| Dataset entries |
* * * * * * * * *
(* ===== verification/StoreSchemaProps.v ===== *)
(** * Guarantees of opening the store

    What a migration keeps under failures and interruption, and what it makes of
    an old database when nothing fails. *)

From S2P Require Export StoreSpec.
From S2P Require Export StoreSchema.

(** ** The order of earlier releases *)

Lemma name_le_spec x y :
  name_le x y = true ↔
  String.leb (dr_name x.2) (dr_name y.2) = true ∧
  (dr_name x.2 = dr_name y.2 → String.leb x.1 y.1 = true).
Proof.
  unfold name_le, String.ltb. destruct (String.eqb_spec (dr_name x.2) (dr_name y.2)) as [E|E].
  - rewrite E. assert (Hr : String.leb (dr_name y.2) (dr_name y.2) = true)
      by by destruct (String.leb_total (dr_name y.2) (dr_name y.2)).
    rewrite Hr. destruct (String.compare _ _) eqn:Hc; simpl; try naive_solver.
    pose proof (String.compare_antisym (dr_name y.2) (dr_name y.2)) as Ha. by rewrite Hc in Ha.
  - unfold String.leb at 2. destruct (String.compare (dr_name x.2) (dr_name y.2)) eqn:Hc; [|naive_solver..].
    by apply String.compare_eq_iff in Hc.
Qed.

Definition before (x y : string * dev_row) : Prop := name_le x y = true.

#[global] Instance before_dec x y : Decision (before x y).
Proof. unfold before. apply _. Defined.

#[global] Instance before_trans : Transitive before.
Proof.
  unfold before. intros x y z. rewrite !name_le_spec. intros [H1 H1'] [H2 H2'].
  split; [by eapply leb_trans|]. intros E.
  assert (dr_name x.2 = dr_name y.2 ∧ dr_name y.2 = dr_name z.2) as [E1 E2].
  { assert (dr_name x.2 = dr_name y.2) by (apply String.leb_antisym; congruence). split; congruence. }
  eapply leb_trans; eauto.
Qed.

#[global] Instance before_total : Total before.
Proof.
  unfold before. intros x y. rewrite !name_le_spec.
  destruct (String.leb_total x.1 y.1), (decide (dr_name x.2 = dr_name y.2)) as [E|E],
    (String.leb_total (dr_name x.2) (dr_name y.2)); rewrite ?E in *; naive_solver.
Qed.

Lemma before_antisymm x y : before x y → before y x → x.1 = y.1.
Proof.
  unfold before. rewrite !name_le_spec. intros [H1 H1'] [H2 H2'].
  pose proof (String.leb_antisym _ _ H1 H2) as E. by apply String.leb_antisym; eauto.
Qed.

(** The devices as earlier releases listed them. *)
Definition listed_by_name (m : gmap string dev_row) : list (string * dev_row) :=
  merge_sort before (map_to_list m).

Lemma length_filter_mono {A} (P Q : A → Prop) `{∀ x, Decision (P x)} `{∀ x, Decision (Q x)} l :
  (∀ x, x ∈ l → P x → Q x) → (length (filter P l) <= length (filter Q l))%nat.
Proof.
  induction l as [|x l IH]; intros Hl; [done|].
  assert (IH' : (length (filter P l) <= length (filter Q l))%nat) by (apply IH; set_solver).
  rewrite !filter_cons. repeat case_decide; simpl; try lia. exfalso. set_solver.
Qed.

Lemma length_filter_lt {A} (P Q : A → Prop) `{∀ x, Decision (P x)} `{∀ x, Decision (Q x)} l y :
  (∀ x, x ∈ l → P x → Q x) → y ∈ l → Q y → ¬ P y →
  (length (filter P l) < length (filter Q l))%nat.
Proof.
  intros Hl Hy HQ HP. apply list_elem_of_split in Hy as (l1 & l2 & ->).
  rewrite !filter_app, !filter_cons, !length_app.
  destruct (decide (P y)); [done|]. destruct (decide (Q y)); [|done]. simpl.
  assert ((length (filter P l1) <= length (filter Q l1))%nat) by (apply length_filter_mono; set_solver).
  assert ((length (filter P l2) <= length (filter Q l2))%nat) by (apply length_filter_mono; set_solver).
  lia.
Qed.

Lemma previous_order_lt m x y :
  m !! x.1 = Some x.2 → m !! y.1 = Some y.2 → before x y → x.1 ≠ y.1 →
  previous_order m x.1 x.2 < previous_order m y.1 y.2.
Proof.
  destruct x as [k1 r1], y as [k2 r2]. simpl. intros Hx Hy Hxy Hne. unfold previous_order.
  apply Z.sub_lt_mono_r, inj_lt.
  apply (length_filter_lt _ _ _ (k2, r2)); [|by apply elem_of_map_to_list| |].
  - intros z _ Hz. by eapply (before_trans z (k1, r1) (k2, r2)).
  - destruct (before_total (k2, r2) (k2, r2)); done.
  - intros H. by apply Hne, (before_antisymm _ _ Hxy).
Qed.

Definition with_order (m : gmap string dev_row) (x : string * dev_row) : string * dev_row :=
  (x.1, set_sort (previous_order m x.1 x.2) x.2).

Lemma map_to_list_initialized m :
  map_to_list (map_imap (λ id r, Some (set_sort (previous_order m id r) r)) m)
  ≡ₚ with_order m <$> map_to_list m.
Proof.
  apply NoDup_Permutation; [apply NoDup_map_to_list| |].
  - apply (NoDup_fmap_1 fst). rewrite <- list_fmap_compose. apply NoDup_fst_map_to_list.
  - intros [k r]. rewrite elem_of_map_to_list, list_elem_of_fmap, map_lookup_imap. split.
    + intros (r0 & Hr0 & [= <-])%bind_Some. exists (k, r0). by rewrite elem_of_map_to_list.
    + intros ([k0 r0] & [= -> ->] & Hr0%elem_of_map_to_list). by rewrite Hr0.
Qed.

Lemma with_order_sorted m l :
  Forall (λ x, m !! x.1 = Some x.2) l → StronglySorted before l →
  StronglySorted dev_le (with_order m <$> l).
Proof.
  intros Hin Hs. induction Hs as [|x l Hs IH Hx]; [constructor|].
  apply Forall_cons in Hin as [Hx0 Hin]. simpl. constructor; [by apply IH|].
  apply Forall_fmap. rewrite Forall_forall in *. intros y Hy. unfold dev_le. simpl.
  destruct (decide (x.1 = y.1)) as [E|E].
  - right. specialize (Hin y Hy). simpl in Hin.
    assert (x.2 = y.2) as -> by (rewrite E in Hx0; congruence).
    rewrite E. split; [done|]. by destruct (String.leb_total y.1 y.1).
  - left. apply previous_order_lt; auto.
Qed.

(** Sorting by the orders so computed lists the devices as before. *)
Lemma initialized_order db m :
  t_devices db = map_imap (λ id r, Some (set_sort (previous_order m id r) r)) m →
  (sorted_devices db).*1 = (listed_by_name m).*1.
Proof.
  intros Hdb.
  assert (Hp : listed_by_name m ≡ₚ map_to_list m) by apply merge_sort_Permutation.
  rewrite <- (sorted_devices_unique db (with_order m <$> listed_by_name m)).
  - rewrite <- list_fmap_compose. by apply list_fmap_ext.
  - apply with_order_sorted.
    + rewrite Hp. apply Forall_forall. by intros [k r] ?%elem_of_map_to_list.
    + apply Sorted_StronglySorted; [apply _|]. apply Sorted_merge_sort, _.
  - rewrite Hdb, map_to_list_initialized. by rewrite Hp.
Qed.

(** ** What a migration keeps *)

Definition device_data (cols : bool * bool) (r : dev_row) :=
  (dr_name r, dr_token_hash r, dr_last_seen r, dr_info_json r,
   if cols.1 then Some (dr_sort_order r) else None, if cols.2 then Some (dr_metric_cards r) else None).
* * * * * * * * *
| TASK GOAL |
From the records above, copy out the line with "split; [by eapply leb_trans|]. intros E.", the line with "merge_sort before (map_to_list m).", and every line between them, word for word.

| SOLUTION TO THIS EXERCISE |
  split; [by eapply leb_trans|]. intros E.
  assert (dr_name x.2 = dr_name y.2 ∧ dr_name y.2 = dr_name z.2) as [E1 E2].
  { assert (dr_name x.2 = dr_name y.2) by (apply String.leb_antisym; congruence). split; congruence. }
  eapply leb_trans; eauto.
Qed.

#[global] Instance before_total : Total before.
Proof.
  unfold before. intros x y. rewrite !name_le_spec.
  destruct (String.leb_total x.1 y.1), (decide (dr_name x.2 = dr_name y.2)) as [E|E],
    (String.leb_total (dr_name x.2) (dr_name y.2)); rewrite ?E in *; naive_solver.
Qed.

Lemma before_antisymm x y : before x y → before y x → x.1 = y.1.
Proof.
  unfold before. rewrite !name_le_spec. intros [H1 H1'] [H2 H2'].
  pose proof (String.leb_antisym _ _ H1 H2) as E. by apply String.leb_antisym; eauto.
Qed.

(** The devices as earlier releases listed them. *)
Definition listed_by_name (m : gmap string dev_row) : list (string * dev_row) :=
  merge_sort before (map_to_list m).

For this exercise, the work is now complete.